In 2009, de Castro appeared in five films. In the first, the independent political thriller Benteshe replaced former StarStruck contestant and fellow GMA star Jewel Mische when the latter refused to film a sex scene she considered "beyond [her] moral standards" as directed by Mel Chionglo. The film was released in June 2009 and received mixed reviews, with Rito Asilo of the Philippine Daily Inquirer citing its thematic substance and Gomez's and Calzado's "insightful performances", while also going on to blast the film's "disparate stories", "incohesive feel and style", and sudden ending "in a convenient anticlimax".

The second film was the horror movie Tarot, released on August 26. The film, about a girl who is able to predict the future through the use of tarot cards, was directed by Jun Lana and was top-billed by Marian Rivera and Dennis Trillo.

A third film, Ang Manghuhula, was released commercially in September (it had been shown at the Cinemanila International Film Festival the previous year). The film was directed by Paolo Herras and saw de Castro playing the daughter of Messina (played by Eula Valdez), a seer. The production was received warmly, with Noelani Torre of the Philippine Daily Inquirer noting its "fascinating subject matter", "colorful cast" and "visual richness and clarity".

The fourth film de Castro starred in that year was the independent film Astig (international title: Squalor) alongside Sid Lucero, Edgar Allan Guzman, Arnold Reyes and Dennis Trillo (who also directed the film). In Astig, de Castro playing Elgine, a teenager afflicted with a sexually transmitted disease who eventually becomes the love interest of Trillo's character. The film, released in July of that year, was a critical and financial success, topping the box office in that year's Cinemalaya Film Festival, with a profit of P137,890.00. Darwin Chiong of GMANews.tv called the film's cinematography "remarkable" and praised the cast as a whole, saying, "The movie gathers an ensemble of actors that deliver in the acting department, even those in supporting roles like Glaiza de Castro and Malou Crisologo." Her performance in this film earned her a nomination in the Best Supporting Actress Category at the 33rd Gawad Urian Awards.

The fifth film was the sixth film under the Mano Po banner, subtitled A Mother's Love. The film, directed by Joel Lamangan and top-billed by Sharon Cuneta, Zsa Zsa Padilla, Heart Evangelista and Dennis Trillo, saw de Castro playing a younger version of Cuneta's character, Melinda Uy. The film was released on December 25 and was an entry to that year's annual Metro Manila Film Festival.

Her first project on GMA for 2010 was in another villain role in what was billed as the Philippines' first musical, comedy-drama series, Diva, which debuted on GMA Network on March 1, 2010 and ended on July 30 of that year. The show, which also starred Regine Velasquez, Mark Anthony Fernandez, TJ Trinidad and singer Jaya and is partly based on the American movie trilogy High School Musical and the American television series Glee, saw de Castro playing the ambitious Tiffany, who is Lady's (Rufa Mae Quinto) assistant and soon-to-be a villainess to singer-actress Regine Velasquez's heroine Melody.

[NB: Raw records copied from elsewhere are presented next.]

(** ** The published samples *)

Module IMU.
Record data `{Firmware} := {
  valid : bool;
  timestamp : Z;
  aX : fp; aY : fp; aZ : fp;
  gX : fp; gY : fp; gZ : fp;
  temp : fp
}.
Definition set_valid `{Firmware} (b : bool) (d : data) : data :=
  {| valid := b; timestamp := timestamp d;
     aX := aX d; aY := aY d; aZ := aZ d;
     gX := gX d; gY := gY d; gZ := gZ d; temp := temp d |}.
End IMU.

Module MAG.
Record data `{Firmware} := {
  valid : Z;
  timestamp : Z;
  mX : fp; mY : fp; mZ : fp
}.
End MAG.

Module ENV.
Record data `{Firmware} := {
  valid : Z;
  timestamp : Z;
  temp : fp;
  press : fp;
  humid : fp
}.
End ENV.

Module CAMTEMP.
Record data `{Firmware} := {
  valid : bool;
  timestamp : Z;
  temp_left : fp;
  temp_right : fp
}.
Definition set_valid `{Firmware} (b : bool) (d : data) : data :=
  {| valid := b; timestamp := timestamp d;
     temp_left := temp_left d; temp_right := temp_right d |}.
End CAMTEMP.

(** ** The object *)

(** The data members of [SensorCapture] that sensorcapture.cpp uses.
    [mGrabThread] holds [mGrabThread.joinable()]; [history] is the ghost
    history of events. *)
Record SensorCapture `{Firmware} := {
  verbose : bool;
  mSlDevPid : gmap Z Z;
  mDevHandle : option handle;
  mInitialized : bool;
  mStopCapture : bool;
  mNewData : bool;
  mGrabRunning : bool;
  mGrabThread : bool;
  mLastIMUData : IMU.data;
  mLastMAGData : MAG.data;
  mLastENVData : ENV.data;
  mLastCamTempData : CAMTEMP.data;
  history : list event
}.

Section Members.
Context `{Firmware}.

After Diva, de Castro auditioned for and won the title role on the primetime fantasy series Grazilda. The show, a sequel to the Cinderella story, centers on Grazilda, who is in turn based on one of Cinderella's wicked stepsisters, Drizella. The plot revolves around Grazilda's banishment from her home world of Fantasia to the human world, where she suffers a fate similar to Cinderella's. The series, which premiered on September 13, 2010, also stars Geoff Eigenmann, Yasmien Kurdi, Jolina Magdangal and Cherie Gil, and marks de Castro's first lead role in a primetime series. Prior to the show's debut, the actress was constantly quoted as being unable to believe her success; she had by then been accustomed to playing only villainous roles and expected to do so for the remainder of her career. The show was both a critical and commercial success, beating its rival show 1DOL by a margin of five points in the AGB Mega Manila ratings. In light of the show's success, de Castro's manager, Manny Valera, has decided to turn down any further villain roles on behalf of his talent in order to build her up as a lead star.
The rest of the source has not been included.